Osmose
10. november 2025
Unter Osmose versteht man gemeinhin das allmähliche Eindringen oder Einsickern von kleinen Teilchen durch halbdurchlässige Schichten und Grenzen in ein anderes Medium. Für die Zellbiologie ist das von zentraler Bedeutung. Osmotische Prozesse sind demgemäß langsam, nicht abrupt, ohne große Kollateralereignisse, so ähnlich wie der Zucker sich – ohne Löffelrühren – langsam in den Kaffee auflöst und ihn am Ende süß macht. Auf diese Weise kommen und gehen die Jahreszeiten, die Wachstumsepisoden von Mensch und Tier, der Klimawandel. Kein Krach, keine Explosion, keine wummernde Revolution. Ach ja, und bei kollektiven Bewusstseinsprozesse geht es ebenso zu. Man kann es an den Sprachveränderungen und Umgangsformen studieren. Mit dem Einzug der AfD beispielsweise haben sich Wortwahl und Haltung im parlamentarischen Prozess vulgarisiert. Stichwort „Vogelschiss“. Nicht nur parteiintern, sondern übergreifend.

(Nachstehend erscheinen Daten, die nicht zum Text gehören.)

(** * Event organiser bot: the event store and its reminder scheduler

    A shallow embedding of [main.py]: the [events] table, the command
    handlers that mutate it and the periodic [reminder_loop].

    Modelling conventions.
    - A Python [str] is a list of characters; a character is a code point
      below 256, carried by [ascii].  [str.strip], [str.split] and
      [str.join] are written out below.
    - The [events] table is the list of its rows in rowid order together
      with the AUTOINCREMENT counter that SQLite keeps in
      [sqlite_sequence].  Each handler runs as one step on that state and
      returns the new state and the reply it sends.
    - An aware [datetime] is an integer number of microseconds since the
      epoch; the ISO text stored in [event_time_utc] is read back by
      [fromisoformat] to the instant that [isoformat] wrote, so the column
      holds the instant.  [datetime] holds the years 1 to 9999: arithmetic
      that leaves them raises [OverflowError], which no handler catches.
    - [sqlite3] calls return (a failing store is outside this
      development), except for two documented failures: a table whose
      AUTOINCREMENT counter reached the largest rowid refuses the INSERT,
      and an integer outside 64 bits cannot be bound to a statement
      ([OverflowError]).
    - An exception that leaves a handler ends it: statements after the
      point are not run and no reply is sent ([Raised]).
    - [chan.send] is a call into the transport: it returns, or it raises
      (discord.py documents [HTTPException], [Forbidden], ...); the
      scheduler has no handler for that, so the exception leaves
      [reminder_loop].  The text of a reminder is not modelled: a call of
      the sink records the row the text is built from.
    - A cycle of the scheduler is one step: a command that arrives while
      a send is awaited is taken to run after the cycle.
    - The replies of the commands are sent after the commit, so their
      fate does not touch the table; a reply is kept as a constructor.
      The commands that only read return what they show, field by field;
      the literals of their messages lie outside the characters of [str]
      and are kept as constructors.  [ping] and the set-up of the schema
      ([init_db], [ensure_column]) are left out. *)

From Stdlib Require Import String Ascii ZArith List Bool Lia Sorted.
Import ListNotations.
Open Scope list_scope.

(* ================================================================= *)
(** ** Python strings *)

Module PyStr.

Definition str := list ascii.

(** String literals of the source, as [str]. *)
Definition py (s : string) : str := list_ascii_of_string s.

Fixpoint eqb (a b : str) : bool :=
  match a, b with
  | [], [] => true
  | x :: a', y :: b' => Ascii.eqb x y && eqb a' b'
  | _, _ => false
  end.

(** [x in lst] on a list of strings. *)
Definition mem (x : str) (l : list str) : bool := existsb (eqb x) l.

(** [str.isspace] on one character, for code points below 256: TAB..CR,
    FS..US, SPACE, NEL (0x85) and NBSP (0xA0). *)
Definition is_space (c : ascii) : bool :=
  let n := N_of_ascii c in
  ((9 <=? n) && (n <=? 13) || (28 <=? n) && (n <=? 32)
   || (n =? 133) || (n =? 160))%N.
Lemma get_all_data_aggregate_witness :
  exists snaps k d pct,
    fst (fst (fst (get_all_data broker_mixed two_tasks 0))) =
      snaps ++ [Yield PerTask k d;
                Yield Aggregate k (<["progress" := VInt pct]> d)] /\
    deref (snd (fst (fst (get_all_data broker_mixed two_tasks 0)))) k =
      <["progress" := VInt pct]> d.
Proof.
  assert (Hr : snd (get_all_data broker_mixed two_tasks 0) = Return tt)
    by (vm_compute; reflexivity).
  assert (Hex : Exists (fun e => ev_site e = PerTask)
                  (fst (fst (fst (get_all_data broker_mixed two_tasks 0)))))
    by (apply (bool_decide_unpack _); vm_compute; exact I).
  destruct (get_all_data broker_mixed two_tasks 0) as [[[evs m] c] r] eqn:E.
  simpl in *. subst r.
  destruct (get_all_data_aggregate broker_mixed two_tasks 0 evs m c)
    as (snaps & k & d & pct & H1 & _ & _ & H4 & _).
  - unfold two_tasks, ids_keys. simpl.
    apply List.NoDup_cons; [intros [H|[]]; discriminate|].
    apply List.NoDup_cons; [intros []|]. apply List.NoDup_nil.
  - exact E.
  - exact Hex.
  - exists snaps, k, d, pct. split; assumption.
Defined.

Bis in die Berichterstattung hinein, zwangsläufig, denn es wird zitiert, gegen Zitate polemisiert, überboten und persifliert, der polarisierenden Phantasie sind ja keine Grenzen gesetzt. Und als wäre das nicht genug, steuern auch der US-Präsident und seine Mitstreiter einen wuchtigen Akzent zur verbalen und offenkundig auch der politischen Enthemmung bei. Das alles bleibt nicht ohne Folgen, Osmose ist ein natürliches Ausbreitungsverfahren besonders für offensive Stoffe und Geisteshaltungen. Es fällt nach und nach immer leichter, respektlos, unanständig oder verlogen aufzutreten – die anderen machen es ja auch. In Sebastian Haffners famosem Buch „Tagebuch eines Deutschen“ kann man nachlesen, wie auf diesem Wege peu à peu eine ganze Gesellschaft vermiefen und verrohen, ohne dass es einer einzelnen, großen pädagogischen oder propagandistischen Anstrengung bedürfte. Wenn die großen Hansen anfangen, ziehen die kleinen irgendwann von alleine nach – toxische Osmose sozusagen. Die auf das erste Gehör etwas biedermeierliche Mahnung aus Eph.54 gewinnt auf diesem Hintergrund eine unerwartet politische Dimension: „Schändliche und irre und wegwerfende Reden stehen euch nicht an, sondern stattdessen: Danksagung“.